Febrero
invita a mirar con mayor conciencia una realidad que transforma la vida de
miles de personas y familias.
Un mes para recordar que la lucha contra el cáncer no se libra únicamente
en los hospitales, sino también en los hogares, en las conversaciones que
cuestan, en los silencios que pesan y en la manera en que elegimos estar cerca.
Porque frente a esta enfermedad, acompañar con sensibilidad también es una
forma de esperanza.
En el marco del Día Mundial
de la Lucha contra el Cáncer, que se conmemora cada 4 de febrero desde el año
2000 por iniciativa de la Unión Internacional contra el Cáncer, Solca Guayaquil
impulsa durante todo el mes la campaña “Palabras de Esperanza”, una
iniciativa de sensibilización cuyo video oficial de lanzamiento se presentó
el pasado 3 de febrero.
El audiovisual recoge
testimonios de pacientes y expacientes que comparten qué les hubiera gustado
escuchar al momento de recibir su diagnóstico y durante su tratamiento, así
como la manera en que esperan ser acompañados por su entorno. A través de sus voces,
el video invita a reflexionar sobre el poder de las palabras y la importancia
de la empatía.
Esta propuesta reafirma un
mensaje que ha acompañado a la institución a lo largo de su historia: ser
esperanza de vida.
El cáncer no solo se
enfrenta en los centros médicos. También se vive en los hogares, en las miradas
que intentan ser fuertes, en las noches de incertidumbre y en las
conversaciones que no sabemos cómo empezar. Muchas veces el silencio no nace de
la indiferencia, sino del temor a decir algo incorrecto.

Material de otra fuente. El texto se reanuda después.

Definition grow_fuel (step max_value : Z) : nat := S (Z.to_nat (max_value / step)).

Definition grown_limit (needed limit step max_value : Z) : Z :=
  grow_loop (grow_fuel step max_value) needed limit step max_value.

(** [ensure_stack_capacity], [ensure_call_frame_capacity] and
    [ensure_locals_capacity]: the new limit is kept even on failure. *)
Definition ensure_stack_capacity (needed : Z) : M bool :=
  let! s := get in
  let limit := grown_limit needed (stack_limit s) AIVM_VM_STACK_GROWTH_STEP AIVM_VM_STACK_CAPACITY in
  do! modify (set_stack_limit limit) in
  ret (needed <=? limit).

Definition ensure_call_frame_capacity (needed : Z) : M bool :=
  let! s := get in
  let limit := grown_limit needed (call_frame_limit s) AIVM_VM_CALLFRAME_GROWTH_STEP
                 AIVM_VM_CALLFRAME_CAPACITY in
  do! modify (set_call_frame_limit limit) in
  ret (needed <=? limit).

Definition ensure_locals_capacity (needed : Z) : M bool :=
  let! s := get in
  let limit := grown_limit needed (locals_limit s) AIVM_VM_LOCALS_GROWTH_STEP AIVM_VM_LOCALS_CAPACITY in
  do! modify (set_locals_limit limit) in
  ret (needed <=? limit).

Definition stack_count (s : AivmVm) : Z := zlen (stack s).
Definition call_frame_count (s : AivmVm) : Z := zlen (call_frames s).

(** ** The stack *)

Definition aivm_stack_push (v : AivmValue) : M unit :=
  let! s := get in
  match aivm_size_add_checked (stack_count s) 1 with
  | None => throw AIVM_VM_ERR_STACK_OVERFLOW (DText "Stack overflow.")
  | Some needed =>
      let! ok := ensure_stack_capacity needed in
      if ok then
        if needed <=? AIVM_VM_STACK_CAPACITY
        then modify (fun s => set_stack (v :: stack s) s) else undef
      else throw AIVM_VM_ERR_STACK_OVERFLOW (DText "Stack overflow.")
  end.

Definition aivm_stack_pop : M AivmValue :=
  let! s := get in
  match stack s with
  | [] => throw AIVM_VM_ERR_STACK_UNDERFLOW (DText "Stack underflow.")
  | v :: rest => do! modify (set_stack rest) in ret v
  end.

(** ** Validation *)

Definition op_text (op : string) : detail_arg := AText (bytes_of_string op).

(** The newest call, return and opcode as printed in the frame error. *)
Definition history_args (s : AivmVm) : list detail_arg :=
  match recent_calls s with
  | c :: _ => [ANum (ch_instruction_pointer c); ANum (ch_target c); ANum (ch_arg_count c);
               ANum (ch_stack_count c)]
  | [] => [ANum 0; ANum 0; ANum 0; ANum 0]
  end ++
  match recent_returns s with
  | r :: _ => [ANum (rh_instruction_pointer r); ANum (rh_stack_count r);
               ANum (rh_pre_restore_stack_count r); ANum (rh_frame_base r)]
  | [] => [ANum 0; ANum 0; ANum 0; ANum 0]
  end ++
  match recent_opcodes s with
  | o :: _ => [ANum (oh_instruction_pointer o); ANum (Z_of_opcode (oh_opcode o)); ANum (oh_stack_count o)]
  | [] => [ANum 0; ANum 0; ANum 0]
  end.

Nadie nos enseñó qué decir
cuando alguien que amamos recibe un diagnóstico así. Una palabra sencilla, una
pregunta o una presencia sincera pueden convertirse en un apoyo invaluable en
medio del proceso. Sentir miedo es parte del camino y pedir apoyo también es un
acto de valentía. En Ecuador hablamos de muchos temas, pero pocas veces de cómo
acompañar a alguien que tiene cáncer.
Frente a esta enfermedad hay
tanto que se puede expresar a quien nos importa. Nadie nos enseñó cómo hacerlo
y, en ese intento por no fallar, muchas veces optamos por callar, cuando en
realidad una palabra oportuna, una presencia sincera o un gesto sencillo pueden
marcar la diferencia y convertirse en verdaderas palabras de esperanza.
Esta
campaña busca sensibilizar, fortalecer la empatía y reflejar el espíritu de
Solca Guayaquil como una institución donde la experiencia médica se une al
acompañamiento humano, al respeto y a la comprensión en cada etapa del proceso.